**EXERCISE BRIEF**
Go through the data and retrieve each line that includes the string "Require".

[Saved data entries]
--- START ---

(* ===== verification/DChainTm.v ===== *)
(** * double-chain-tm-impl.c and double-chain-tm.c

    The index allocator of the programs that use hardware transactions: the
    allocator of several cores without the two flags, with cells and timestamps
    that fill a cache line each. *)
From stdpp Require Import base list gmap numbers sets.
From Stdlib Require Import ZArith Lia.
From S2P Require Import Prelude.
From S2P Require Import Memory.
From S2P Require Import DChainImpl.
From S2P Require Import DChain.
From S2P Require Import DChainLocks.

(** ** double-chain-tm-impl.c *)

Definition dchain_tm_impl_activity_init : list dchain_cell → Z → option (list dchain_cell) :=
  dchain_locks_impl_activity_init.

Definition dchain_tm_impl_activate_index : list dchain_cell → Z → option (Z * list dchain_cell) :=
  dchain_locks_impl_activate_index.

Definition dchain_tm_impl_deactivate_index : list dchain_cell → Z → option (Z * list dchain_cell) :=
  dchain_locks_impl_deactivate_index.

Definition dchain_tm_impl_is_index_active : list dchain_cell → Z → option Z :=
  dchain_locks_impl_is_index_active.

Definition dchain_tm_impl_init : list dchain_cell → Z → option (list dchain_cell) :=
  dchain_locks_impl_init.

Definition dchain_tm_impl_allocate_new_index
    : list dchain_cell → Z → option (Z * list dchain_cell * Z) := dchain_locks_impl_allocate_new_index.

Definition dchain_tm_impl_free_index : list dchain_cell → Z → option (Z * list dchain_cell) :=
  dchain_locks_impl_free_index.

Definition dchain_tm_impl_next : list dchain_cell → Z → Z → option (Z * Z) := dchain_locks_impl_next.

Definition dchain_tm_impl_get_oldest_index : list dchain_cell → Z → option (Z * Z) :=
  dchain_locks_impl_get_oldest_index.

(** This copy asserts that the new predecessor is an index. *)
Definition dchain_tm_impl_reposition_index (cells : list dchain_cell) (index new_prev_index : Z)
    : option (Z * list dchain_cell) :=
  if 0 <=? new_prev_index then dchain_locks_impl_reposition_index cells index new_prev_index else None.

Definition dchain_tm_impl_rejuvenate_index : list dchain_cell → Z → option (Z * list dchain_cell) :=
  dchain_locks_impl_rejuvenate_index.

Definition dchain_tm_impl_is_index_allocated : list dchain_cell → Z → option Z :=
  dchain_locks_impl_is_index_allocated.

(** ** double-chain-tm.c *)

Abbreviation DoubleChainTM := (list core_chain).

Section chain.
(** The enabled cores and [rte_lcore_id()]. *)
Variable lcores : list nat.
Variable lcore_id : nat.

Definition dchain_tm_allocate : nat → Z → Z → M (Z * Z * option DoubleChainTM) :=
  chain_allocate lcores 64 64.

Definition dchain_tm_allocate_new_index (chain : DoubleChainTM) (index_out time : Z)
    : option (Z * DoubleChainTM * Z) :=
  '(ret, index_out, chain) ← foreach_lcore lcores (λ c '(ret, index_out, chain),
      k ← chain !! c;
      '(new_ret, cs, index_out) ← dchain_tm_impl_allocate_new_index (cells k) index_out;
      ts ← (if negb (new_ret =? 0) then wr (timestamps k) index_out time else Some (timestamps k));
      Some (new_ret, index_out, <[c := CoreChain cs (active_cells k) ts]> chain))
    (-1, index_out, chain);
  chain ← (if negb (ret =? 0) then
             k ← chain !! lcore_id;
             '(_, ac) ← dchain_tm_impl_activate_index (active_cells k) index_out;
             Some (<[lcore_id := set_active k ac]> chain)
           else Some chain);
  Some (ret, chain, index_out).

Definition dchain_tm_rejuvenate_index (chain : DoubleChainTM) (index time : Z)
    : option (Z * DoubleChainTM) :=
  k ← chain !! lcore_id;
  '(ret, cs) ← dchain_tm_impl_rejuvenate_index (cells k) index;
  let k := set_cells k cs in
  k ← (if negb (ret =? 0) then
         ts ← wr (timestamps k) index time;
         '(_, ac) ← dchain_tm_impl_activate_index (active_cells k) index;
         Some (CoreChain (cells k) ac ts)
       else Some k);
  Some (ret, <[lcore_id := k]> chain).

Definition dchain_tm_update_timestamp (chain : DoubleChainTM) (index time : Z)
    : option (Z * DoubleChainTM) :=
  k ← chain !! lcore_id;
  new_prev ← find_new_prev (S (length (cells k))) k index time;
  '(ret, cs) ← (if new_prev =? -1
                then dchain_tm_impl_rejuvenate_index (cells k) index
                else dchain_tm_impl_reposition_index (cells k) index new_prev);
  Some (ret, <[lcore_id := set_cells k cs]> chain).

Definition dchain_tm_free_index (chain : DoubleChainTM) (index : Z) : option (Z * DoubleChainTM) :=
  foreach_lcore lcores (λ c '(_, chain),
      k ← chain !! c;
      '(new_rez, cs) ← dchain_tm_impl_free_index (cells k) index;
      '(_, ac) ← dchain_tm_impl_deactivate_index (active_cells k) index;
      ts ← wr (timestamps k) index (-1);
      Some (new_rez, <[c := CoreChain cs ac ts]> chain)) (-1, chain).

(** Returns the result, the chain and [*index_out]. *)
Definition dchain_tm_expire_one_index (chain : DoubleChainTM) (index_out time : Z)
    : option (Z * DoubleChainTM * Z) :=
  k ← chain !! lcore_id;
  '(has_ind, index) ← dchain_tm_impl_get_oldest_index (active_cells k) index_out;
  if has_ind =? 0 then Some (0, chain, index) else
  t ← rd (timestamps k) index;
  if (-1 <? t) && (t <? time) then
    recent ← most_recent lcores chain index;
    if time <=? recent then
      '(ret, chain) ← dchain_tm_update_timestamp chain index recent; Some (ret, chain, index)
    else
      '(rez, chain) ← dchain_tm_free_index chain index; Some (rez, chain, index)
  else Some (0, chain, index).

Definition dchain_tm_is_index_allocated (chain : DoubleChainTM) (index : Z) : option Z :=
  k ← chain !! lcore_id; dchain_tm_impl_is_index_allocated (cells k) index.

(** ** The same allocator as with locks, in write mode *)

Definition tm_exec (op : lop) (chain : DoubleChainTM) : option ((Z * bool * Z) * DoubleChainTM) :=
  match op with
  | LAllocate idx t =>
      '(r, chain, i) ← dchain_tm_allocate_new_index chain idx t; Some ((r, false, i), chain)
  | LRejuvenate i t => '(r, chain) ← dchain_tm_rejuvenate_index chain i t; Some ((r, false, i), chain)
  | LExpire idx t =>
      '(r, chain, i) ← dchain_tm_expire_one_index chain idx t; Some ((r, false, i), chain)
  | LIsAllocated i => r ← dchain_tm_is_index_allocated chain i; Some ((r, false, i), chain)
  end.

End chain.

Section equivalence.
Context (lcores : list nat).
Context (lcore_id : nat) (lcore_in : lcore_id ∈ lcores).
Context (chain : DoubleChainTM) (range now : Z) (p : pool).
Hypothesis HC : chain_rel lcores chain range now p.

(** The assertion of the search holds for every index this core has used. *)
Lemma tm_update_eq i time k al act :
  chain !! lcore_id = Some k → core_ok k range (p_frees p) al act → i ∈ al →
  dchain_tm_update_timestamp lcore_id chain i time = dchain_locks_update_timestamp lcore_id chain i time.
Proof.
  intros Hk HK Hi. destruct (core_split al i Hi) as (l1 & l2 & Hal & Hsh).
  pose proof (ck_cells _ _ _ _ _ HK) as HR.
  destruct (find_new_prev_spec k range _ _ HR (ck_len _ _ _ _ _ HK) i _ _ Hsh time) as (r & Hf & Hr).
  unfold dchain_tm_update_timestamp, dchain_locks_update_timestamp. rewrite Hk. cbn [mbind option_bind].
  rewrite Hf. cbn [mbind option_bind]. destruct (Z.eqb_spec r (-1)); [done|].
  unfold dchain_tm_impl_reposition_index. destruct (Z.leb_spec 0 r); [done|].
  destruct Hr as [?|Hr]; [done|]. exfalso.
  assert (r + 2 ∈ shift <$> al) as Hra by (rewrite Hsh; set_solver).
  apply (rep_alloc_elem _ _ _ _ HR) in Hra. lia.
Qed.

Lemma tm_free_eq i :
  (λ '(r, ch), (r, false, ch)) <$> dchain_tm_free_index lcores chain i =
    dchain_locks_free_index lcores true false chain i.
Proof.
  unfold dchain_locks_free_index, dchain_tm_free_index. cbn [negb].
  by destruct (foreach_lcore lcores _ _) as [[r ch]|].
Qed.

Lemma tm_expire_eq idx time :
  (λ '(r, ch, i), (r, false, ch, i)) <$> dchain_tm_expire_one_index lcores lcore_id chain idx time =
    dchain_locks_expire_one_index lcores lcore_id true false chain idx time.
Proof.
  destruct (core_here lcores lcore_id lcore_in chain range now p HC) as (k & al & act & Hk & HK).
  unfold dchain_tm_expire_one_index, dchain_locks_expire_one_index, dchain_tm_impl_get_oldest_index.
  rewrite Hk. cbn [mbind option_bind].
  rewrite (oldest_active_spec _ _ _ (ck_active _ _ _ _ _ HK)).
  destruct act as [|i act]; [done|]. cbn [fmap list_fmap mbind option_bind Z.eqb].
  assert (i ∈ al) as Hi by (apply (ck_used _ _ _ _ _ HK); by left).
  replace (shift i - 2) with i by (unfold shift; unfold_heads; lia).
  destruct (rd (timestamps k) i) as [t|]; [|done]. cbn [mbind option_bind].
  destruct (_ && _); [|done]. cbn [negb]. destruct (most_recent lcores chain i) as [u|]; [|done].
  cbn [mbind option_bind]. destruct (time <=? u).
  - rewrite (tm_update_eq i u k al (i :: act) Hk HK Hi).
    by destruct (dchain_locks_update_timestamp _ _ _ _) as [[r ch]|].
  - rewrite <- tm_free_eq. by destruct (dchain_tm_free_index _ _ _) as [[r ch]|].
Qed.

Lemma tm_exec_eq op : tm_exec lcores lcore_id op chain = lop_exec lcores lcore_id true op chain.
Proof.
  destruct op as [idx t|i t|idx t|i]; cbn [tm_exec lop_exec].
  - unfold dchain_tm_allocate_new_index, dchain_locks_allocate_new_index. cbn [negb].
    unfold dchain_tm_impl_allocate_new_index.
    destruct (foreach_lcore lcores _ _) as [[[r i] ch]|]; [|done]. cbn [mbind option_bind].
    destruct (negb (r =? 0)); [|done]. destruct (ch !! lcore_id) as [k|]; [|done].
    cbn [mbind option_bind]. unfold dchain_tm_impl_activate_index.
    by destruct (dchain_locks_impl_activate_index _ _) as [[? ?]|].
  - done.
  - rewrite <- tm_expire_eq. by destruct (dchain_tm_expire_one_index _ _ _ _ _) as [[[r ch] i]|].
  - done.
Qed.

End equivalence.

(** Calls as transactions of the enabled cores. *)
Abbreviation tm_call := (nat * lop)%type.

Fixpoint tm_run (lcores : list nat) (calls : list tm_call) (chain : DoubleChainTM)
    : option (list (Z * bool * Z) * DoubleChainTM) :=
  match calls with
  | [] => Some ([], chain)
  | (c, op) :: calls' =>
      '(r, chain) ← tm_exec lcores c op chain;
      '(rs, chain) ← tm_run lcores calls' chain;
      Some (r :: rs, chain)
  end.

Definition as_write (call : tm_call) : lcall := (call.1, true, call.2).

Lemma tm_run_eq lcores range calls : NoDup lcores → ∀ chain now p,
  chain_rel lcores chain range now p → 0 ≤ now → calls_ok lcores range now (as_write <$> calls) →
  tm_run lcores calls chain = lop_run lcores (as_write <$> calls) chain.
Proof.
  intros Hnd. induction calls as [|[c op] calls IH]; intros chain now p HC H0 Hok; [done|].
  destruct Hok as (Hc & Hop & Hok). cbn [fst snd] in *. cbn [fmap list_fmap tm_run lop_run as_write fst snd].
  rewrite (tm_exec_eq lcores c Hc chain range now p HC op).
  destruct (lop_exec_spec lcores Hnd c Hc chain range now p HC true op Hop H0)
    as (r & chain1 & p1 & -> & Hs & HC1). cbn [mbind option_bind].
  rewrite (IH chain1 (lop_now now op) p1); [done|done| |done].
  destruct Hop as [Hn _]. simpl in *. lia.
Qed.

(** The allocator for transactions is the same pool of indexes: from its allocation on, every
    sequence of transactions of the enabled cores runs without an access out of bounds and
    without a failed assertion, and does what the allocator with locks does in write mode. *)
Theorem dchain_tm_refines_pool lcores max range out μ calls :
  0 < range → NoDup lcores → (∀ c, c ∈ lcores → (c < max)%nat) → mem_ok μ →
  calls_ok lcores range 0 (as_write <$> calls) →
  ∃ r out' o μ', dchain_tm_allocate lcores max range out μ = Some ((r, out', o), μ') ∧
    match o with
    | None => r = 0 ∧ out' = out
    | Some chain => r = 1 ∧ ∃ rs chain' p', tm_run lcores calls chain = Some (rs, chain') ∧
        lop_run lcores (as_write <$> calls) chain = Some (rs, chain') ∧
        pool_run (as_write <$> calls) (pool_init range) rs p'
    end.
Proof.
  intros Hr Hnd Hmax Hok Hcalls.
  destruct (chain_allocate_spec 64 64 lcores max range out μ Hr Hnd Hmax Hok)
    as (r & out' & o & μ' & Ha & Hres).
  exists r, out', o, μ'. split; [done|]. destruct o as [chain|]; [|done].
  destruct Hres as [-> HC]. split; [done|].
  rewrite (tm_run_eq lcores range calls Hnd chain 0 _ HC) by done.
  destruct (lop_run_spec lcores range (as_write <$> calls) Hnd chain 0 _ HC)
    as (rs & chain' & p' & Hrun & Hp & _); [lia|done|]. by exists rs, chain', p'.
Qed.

--- END ---

**EXERCISE RESULT**
From stdpp Require Import base list gmap numbers sets.
From Stdlib Require Import ZArith Lia.
From S2P Require Import Prelude.
From S2P Require Import Memory.
From S2P Require Import DChainImpl.
From S2P Require Import DChain.
From S2P Require Import DChainLocks.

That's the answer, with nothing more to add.